An exact transcript of all the records is the expected answer.

Collected data entries:
[Start of Attachment]

(** *** The dispatch on the record type *)

Inductive Kind : Type :=
| text_delta_record | text_done_record
| reasoning_delta_record | reasoning_done_record
| item_added_record | arguments_delta_record | arguments_done_record
| completed_record | other_record.

Definition kindOf (p : Parsed) : Kind :=
  if same (type p) "response.output_text.delta" then text_delta_record
  else if same (type p) "response.output_text.done" then text_done_record
  else if same (type p) "response.reasoning_summary_text.delta"
  then reasoning_delta_record
  else if same (type p) "response.reasoning_summary_text.done"
  then reasoning_done_record
  else if same (type p) "response.output_item.added" then item_added_record
  else if same (type p) "response.function_call_arguments.delta"
  then arguments_delta_record
  else if same (type p) "response.function_call_arguments.done"
  then arguments_done_record
  else if same (type p) "response.completed" then completed_record
  else other_record.

(** Decides every comparison of the record type with a literal. *)
Ltac by_type p :=
  unfold same; destruct (type p) as [t|]; [|reflexivity];
  repeat match goal with
         | |- context [String.eqb t ?lit] =>
             destruct (String.eqb_spec t lit) as [->|?]; [reflexivity|]
         end; reflexivity.

Lemma dispatch_kind (p : Parsed) (st : StreamState) :
  dispatch p st
  = match kindOf p with
    | text_delta_record => onTextDelta p st
    | text_done_record => closeText st
    | reasoning_delta_record => onReasoningDelta p st
    | reasoning_done_record => closeReasoning st
    | item_added_record => onItemAdded p st
    | arguments_delta_record => onArgumentsDelta p st
    | arguments_done_record => onArgumentsDone p st
    | completed_record => onCompleted p st
    | other_record => (st, [])
    end.
Proof. unfold dispatch, kindOf. by_type p. Qed.
Lemma div_pos_zero (x y : number) :
  (0 <? x) = true -> is_zero y = true -> is_infinity (x / y) = true.
Proof.
  rewrite is_zero_spec, is_infinity_spec, FloatAxioms.ltb_spec, div_spec.
  change (Prim2SF 0) with (S754_zero false).
  destruct (Prim2SF x) as [[]|[]| |[] mx ex]; try discriminate;
    destruct (Prim2SF y) as [[]|[]| |[] my ey]; try discriminate; reflexivity.
Qed.

Lemma ltb_zero_not_nan (x : number) : (0 <? x) = true -> is_nan x = false.
Proof.
  rewrite is_nan_spec, FloatAxioms.ltb_spec.
  destruct (Prim2SF x) as [[]|[]| |[] mx ex]; try discriminate; reflexivity.
Qed.

Lemma is_zero_not_gt (x : number) : is_zero x = true -> JS.gt x 0 = false.
Proof.
  unfold JS.gt. rewrite is_zero_spec, FloatAxioms.ltb_spec.
  change (Prim2SF 0) with (S754_zero false).
  destruct (Prim2SF x) as [[]|[]| |[] mx ex]; try discriminate; reflexivity.
Qed.

(** An infinite strain takes one of the two constant branches. *)
Lemma calculatePhi_infinity (e : number) :
  is_infinity e = true -> calculatePhi e = 0.9 \/ calculatePhi e = 0.65.
Proof.
  rewrite is_infinity_spec. unfold calculatePhi, JS.ge, JS.le, EPSILON_Y_MIN.
  rewrite !FloatAxioms.leb_spec.
  destruct (Prim2SF e) as [[]|[]| |[] m ex]; try discriminate; intros _.
  - right. reflexivity.
  - left. reflexivity.
Qed.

[End of Attachment]

WRITTEN ANSWER:
(** *** The dispatch on the record type *)

Inductive Kind : Type :=
| text_delta_record | text_done_record
| reasoning_delta_record | reasoning_done_record
| item_added_record | arguments_delta_record | arguments_done_record
| completed_record | other_record.

Definition kindOf (p : Parsed) : Kind :=
  if same (type p) "response.output_text.delta" then text_delta_record
  else if same (type p) "response.output_text.done" then text_done_record
  else if same (type p) "response.reasoning_summary_text.delta"
  then reasoning_delta_record
  else if same (type p) "response.reasoning_summary_text.done"
  then reasoning_done_record
  else if same (type p) "response.output_item.added" then item_added_record
  else if same (type p) "response.function_call_arguments.delta"
  then arguments_delta_record
  else if same (type p) "response.function_call_arguments.done"
  then arguments_done_record
  else if same (type p) "response.completed" then completed_record
  else other_record.

(** Decides every comparison of the record type with a literal. *)
Ltac by_type p :=
  unfold same; destruct (type p) as [t|]; [|reflexivity];
  repeat match goal with
         | |- context [String.eqb t ?lit] =>
             destruct (String.eqb_spec t lit) as [->|?]; [reflexivity|]
         end; reflexivity.

Lemma dispatch_kind (p : Parsed) (st : StreamState) :
  dispatch p st
  = match kindOf p with
    | text_delta_record => onTextDelta p st
    | text_done_record => closeText st
    | reasoning_delta_record => onReasoningDelta p st
    | reasoning_done_record => closeReasoning st
    | item_added_record => onItemAdded p st
    | arguments_delta_record => onArgumentsDelta p st
    | arguments_done_record => onArgumentsDone p st
    | completed_record => onCompleted p st
    | other_record => (st, [])
    end.
Proof. unfold dispatch, kindOf. by_type p. Qed.
Lemma div_pos_zero (x y : number) :
  (0 <? x) = true -> is_zero y = true -> is_infinity (x / y) = true.
Proof.
  rewrite is_zero_spec, is_infinity_spec, FloatAxioms.ltb_spec, div_spec.
  change (Prim2SF 0) with (S754_zero false).
  destruct (Prim2SF x) as [[]|[]| |[] mx ex]; try discriminate;
    destruct (Prim2SF y) as [[]|[]| |[] my ey]; try discriminate; reflexivity.
Qed.

Lemma ltb_zero_not_nan (x : number) : (0 <? x) = true -> is_nan x = false.
Proof.
  rewrite is_nan_spec, FloatAxioms.ltb_spec.
  destruct (Prim2SF x) as [[]|[]| |[] mx ex]; try discriminate; reflexivity.
Qed.

Lemma is_zero_not_gt (x : number) : is_zero x = true -> JS.gt x 0 = false.
Proof.
  unfold JS.gt. rewrite is_zero_spec, FloatAxioms.ltb_spec.
  change (Prim2SF 0) with (S754_zero false).
  destruct (Prim2SF x) as [[]|[]| |[] mx ex]; try discriminate; reflexivity.
Qed.

(** An infinite strain takes one of the two constant branches. *)
Lemma calculatePhi_infinity (e : number) :
  is_infinity e = true -> calculatePhi e = 0.9 \/ calculatePhi e = 0.65.
Proof.
  rewrite is_infinity_spec. unfold calculatePhi, JS.ge, JS.le, EPSILON_Y_MIN.
  rewrite !FloatAxioms.leb_spec.
  destruct (Prim2SF e) as [[]|[]| |[] m ex]; try discriminate; intros _.
  - right. reflexivity.
  - left. reflexivity.
Qed.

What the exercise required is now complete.